• **Exercise aim**
With the line that contains "(s_data cfg) ∧" as the final line, return every line from the start of the data below exactly.

(Saved entries)
Lemma addListener_ok cfg name v cb :
  cfg_inv cfg → s_data cfg !! name = Some v → s_fun_id cfg (m_type v) + 1 < 2 ^ 64 →
  let key := s_fun_id cfg (m_type v) + 1 in
  let v' := set_cbs v (map_set id Z.ltb (m_cbs v) key cb) in
  ∃ cfg', addListener cfg name cb = Ok (key, cfg') ∧ s_data cfg' = <[name := v']> (s_data cfg) ∧
    cfg_inv cfg' ∧ getListener v key = None.
Proof.
  intros [Hi Hv] Ev Hid key v'. pose proof (Hi (m_type v)) as Hpos. destruct (Hv _ _ Ev) as [Ht Hn Hc Hids].
  unfold addListener. rewrite Ev. osimpl.
  rewrite (uwrap_small 64) by (unfold in_unsigned; lia). fold key. eexists. split; [done|]. simpl.
  destruct (map_set_ok id Z.ltb ltb_strict (m_cbs v) key cb Hc) as [Hc' Hin].
  split; [done|]. split; [split|].
  - intros t. simpl. case_decide; [|done]. lia.
  - simpl. apply map_Forall_insert_2.
    + split; [done|done|done|]. intros key' (kv & -> & Hkv)%list_elem_of_fmap. simpl.
      rewrite decide_True by done. apply Hin in Hkv as [[Hkv _]| ->].
      * transitivity (s_fun_id cfg (m_type v)); [|lia]. apply Hids. by apply list_elem_of_fmap_2.
      * destruct (map_lookup id Z.ltb (m_cbs v) key) as [kv|] eqn:E; simpl; [|lia].
        apply (map_lookup_iff id Z.ltb ltb_strict) in E as [_ E]; [|done]. unfold id in E. lia.
    + intros k2 v2 Hk2. destruct (Hv k2 v2 Hk2) as [? ? ? Hids2]. split; [done|done|done|].
      intros key' Hk'. specialize (Hids2 key' Hk'). case_decide as E; [rewrite E in Hids2; lia|done].
  - unfold getListener. destruct (map_find id Z.ltb (m_cbs v) key) as [cb'|] eqn:E; [|done].
    apply (map_find_iff id Z.ltb ltb_strict) in E as (k' & Hk' & E); [|done]. unfold id in E. subst k'.
    assert (key <= s_fun_id cfg (m_type v)); [|lia]. apply Hids.
    apply list_elem_of_fmap. by exists (key, cb').
Qed.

• **Solution below**
Lemma addListener_ok cfg name v cb :
  cfg_inv cfg → s_data cfg !! name = Some v → s_fun_id cfg (m_type v) + 1 < 2 ^ 64 →
  let key := s_fun_id cfg (m_type v) + 1 in
  let v' := set_cbs v (map_set id Z.ltb (m_cbs v) key cb) in
  ∃ cfg', addListener cfg name cb = Ok (key, cfg') ∧ s_data cfg' = <[name := v']> (s_data cfg) ∧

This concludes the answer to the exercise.